Geçtiğimiz yıl, yapay zeka alanında başarılarla dolu bir yıl oldu ve bilhassa de OpenAI şirketinin yarattığı inanılmaz seviyede etkileyici olan ChatGPT* yazılımının tanıtımı hesaba katıldığında, sanayi burada durmayacak üzere görünüyor. tıpkı vakitte, sanayinin kimi öncüleri açısından sohbet robotları ve imaj üretici programlar en son robotik huduttan çabucak hemen uzaktalar. Sıradaki ne mi? Şuur kazandırma!

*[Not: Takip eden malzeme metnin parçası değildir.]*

Lemma rejection_at image_urls (k : nat) url e :
  image_urls !! k = Some url →
  Forall (λ u, st_image u = Return tt) (take k image_urls) →
  st_image url = Raise e →
  shown image_urls = take k image_urls ∧ rejection image_urls = Some e.
Proof.
  revert k. induction image_urls as [|url' rest IH]; intros k Hk Hbefore Hurl; [done|].
  destruct k as [|k]; simpl in *.
  - injection Hk as ->. by rewrite Hurl.
  - apply Forall_cons in Hbefore as [Hurl' Hbefore]. rewrite Hurl'.
    destruct (IH k Hk Hbefore Hurl) as [-> ->]. done.
Qed.

(** X19. [st.image] is called in no [try]: when it raises on one of the
    first 20 URLs of the fetch block, the handler ends with that exception
    right after the thumbnails of the URLs before it; the count is not
    written, no URL is requested for the archive and no download button is
    offered. *)
Theorem preview_stops_at_rejected_url
    query num_images resolution ai_filter s s1 image_urls (k : nat) url e :
  query ≠ "" →
  fetch_block query num_images resolution ai_filter s = (s1, Return image_urls) →
  (k < 20)%nat →
  image_urls !! k = Some url →
  Forall (λ u, st_image u = Return tt) (take k image_urls) →
  st_image url = Raise e →
  fetch_button_handler query num_images resolution ai_filter s =
    ({| world := world s1;
        events := events s1 ++
          [StSuccess ("Fetched " +:+ pretty (len image_urls) +:+ " images successfully! 🎉");
           StColumns (Z.min 5 (len image_urls))] ++
          imap (λ j u, StImage (Z.of_nat j mod Z.min 5 (len image_urls)) u)
            (take k image_urls) |},
     Raise e).
Proof.
  intros Hquery Hfetch Hk Hlook Hbefore Hurl.
  assert (Hne : image_urls ≠ []) by (by destruct image_urls).
  assert (Hrej : shown (take 20 image_urls) = take k image_urls ∧
                 rejection (take 20 image_urls) = Some e).
  { replace (take k image_urls) with (take k (take 20 image_urls))
      by (rewrite take_take; f_equal; lia).
    apply (rejection_at _ k url); [|by rewrite take_take, Nat.min_l by lia|done].
    rewrite lookup_take_Some. split; [done|lia]. }
  destruct Hrej as [Hshown Hrej].
  unfold fetch_button_handler.
  destruct (String.eqb_spec query "") as [?|_]; [done|].
  unfold bind at 1. rewrite Hfetch.
  destruct image_urls as [|url0 rest] eqn:Hurls; [done|]. rewrite <- Hurls in *.
  rewrite show_block_run by done.
  unfold py_slice_to, MAX_DISPLAY. simpl. change (Z.to_nat 20) with 20%nat.
  rewrite Hrej, Hshown. done.
Qed.

(** ** Properties of the page script *)

Lemma script_run inp p :
  script inp p =
    let '(s, r) := fetch_step inp {| world := page_world p; events := [] |} in
    let log := page_log p ++ header ++ (App <$> events s) in
    match r with
    | Raise e =>
        ({| page_world := world s; page_log := log;
            session_state := session_state p |}, Stop e)
    | Return _ =>
        if clicked inp "Clear Images" then
          ({| page_world := world s;
              page_log := log ++ [SidebarButton "Clear Images"];
              session_state := <["image_urls" := []]> (session_state p) |}, Rerun)
        else
          ({| page_world := world s;
              page_log := log ++ [SidebarButton "Clear Images"; Markdown footer_style true];
              session_state := session_state p |}, Next tt)
    end.
Proof.
  unfold script, page_bind, render, page_ret, fetch_step, header. simpl.
  destruct (clicked inp "Fetch Images"); simpl.
  - unfold run. simpl.
    destruct (fetch_button_handler _ _ _ _ _) as [s [[]|e]]; simpl.
    + destruct (clicked inp "Clear Images"); simpl;
        unfold set_session_state, st_rerun; simpl;
        repeat (rewrite <- ?app_assoc; simpl); done.
    + repeat (rewrite <- ?app_assoc; simpl); done.
  - unfold ret. simpl.
    destruct (clicked inp "Clear Images"); simpl;
      unfold set_session_state, st_rerun; simpl;
      repeat (rewrite <- ?app_assoc; simpl); done.
Qed.

(** X15. "Clear Images", in a run whose fetch step does not raise, stores
    the empty list under [image_urls], leaves every other entry of the
    session state alone and asks for a rerun right after its button: the
    footer of that run is never rendered. *)
Theorem clear_resets_and_reruns inp p s p' c :
  clicked inp "Clear Images" = true →
  fetch_step inp {| world := page_world p; events := [] |} = (s, Return tt) →
  script inp p = (p', c) →
  c = Rerun ∧
  session_state p' !! "image_urls" = Some [] ∧
  (∀ key, key ≠ "image_urls" → session_state p' !! key = session_state p !! key) ∧
  last (page_log p') = Some (SidebarButton "Clear Images").
Proof.
  intros Hclear Hfetch Hrun. rewrite script_run, Hfetch, Hclear in Hrun.
  injection Hrun as <- <-. split_and!.
  - done.
  - apply lookup_insert_eq.
  - intros key Hkey. by apply lookup_insert_ne.
  - cbn [page_log]. apply last_snoc.
Qed.

(** X16. A search request that raises ends the whole run: with a keyword
    and "Fetch Images" clicked, when the first page request raises, the page
    shows the header and the spinner and stops on that exception; the
    "Clear Images" button and the footer are not rendered and the session
    state is untouched. *)
Theorem page_stops_on_request_error inp p w e p' c :
  clicked inp "Fetch Images" = true →
  typed inp ≠ "" →
  0 ≤ number inp →
  requests_get (page_request (typed inp) (number inp) 80 1 []) (page_world p) = (w, Raise e) →
  script inp p = (p', c) →
  c = Stop e ∧
  page_world p' = w ∧
  session_state p' = session_state p ∧
  page_log p' = page_log p ++ header ++
    [App (StSpinner "Fetching images...");
     App (HttpGet (page_request (typed inp) (number inp) 80 1 []) (Raise e))].
Proof.
  intros Hfetch Hquery Hnum Hget Hrun.
  assert (Hdiv : 0 ≤ number inp / 80) by (apply Z.div_pos; lia).
  assert (Hstep : fetch_step inp {| world := page_world p; events := [] |} =
                  ({| world := w;
                      events := [StSpinner "Fetching images...";
                                 HttpGet (page_request (typed inp) (number inp) 80 1 [])
                                   (Raise e)] |}, Raise e)).
  { unfold fetch_step, fetch_button_handler. rewrite Hfetch.
    destruct (String.eqb_spec (typed inp) "") as [?|_]; [done|].
    unfold bind at 1, fetch_block, bind at 1, emit, bind at 1, fetch_image_urls.
    rewrite py_range_cons by lia. cbn [fetch_pages].
    fold (page_request (typed inp) (number inp) 80 1 []).
    unfold bind, http_get. simpl. by rewrite Hget. }
  rewrite script_run, Hstep in Hrun. by injection Hrun as <- <-.
Qed.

ABD’deki Columbia Üniversitesi’ne bağlı Yaratıcı Makineler Laboratuvarı’ndan sorumlu makine mühendisi Hod Lipson, New York Times’a (NYT) verdiği demeçte, “Bu problem evvelden bir tabuydu” diyor: “Bunun hakkında konuşmamız neredeyse yasaktı: Şuur sözünden bahsedersen kıdem atlayamazdın. İşte bu niçinle, başlangıç evresinde onu farklı bir şeymiş üzere göstererek saklamak mecburiyetinde kaldım.”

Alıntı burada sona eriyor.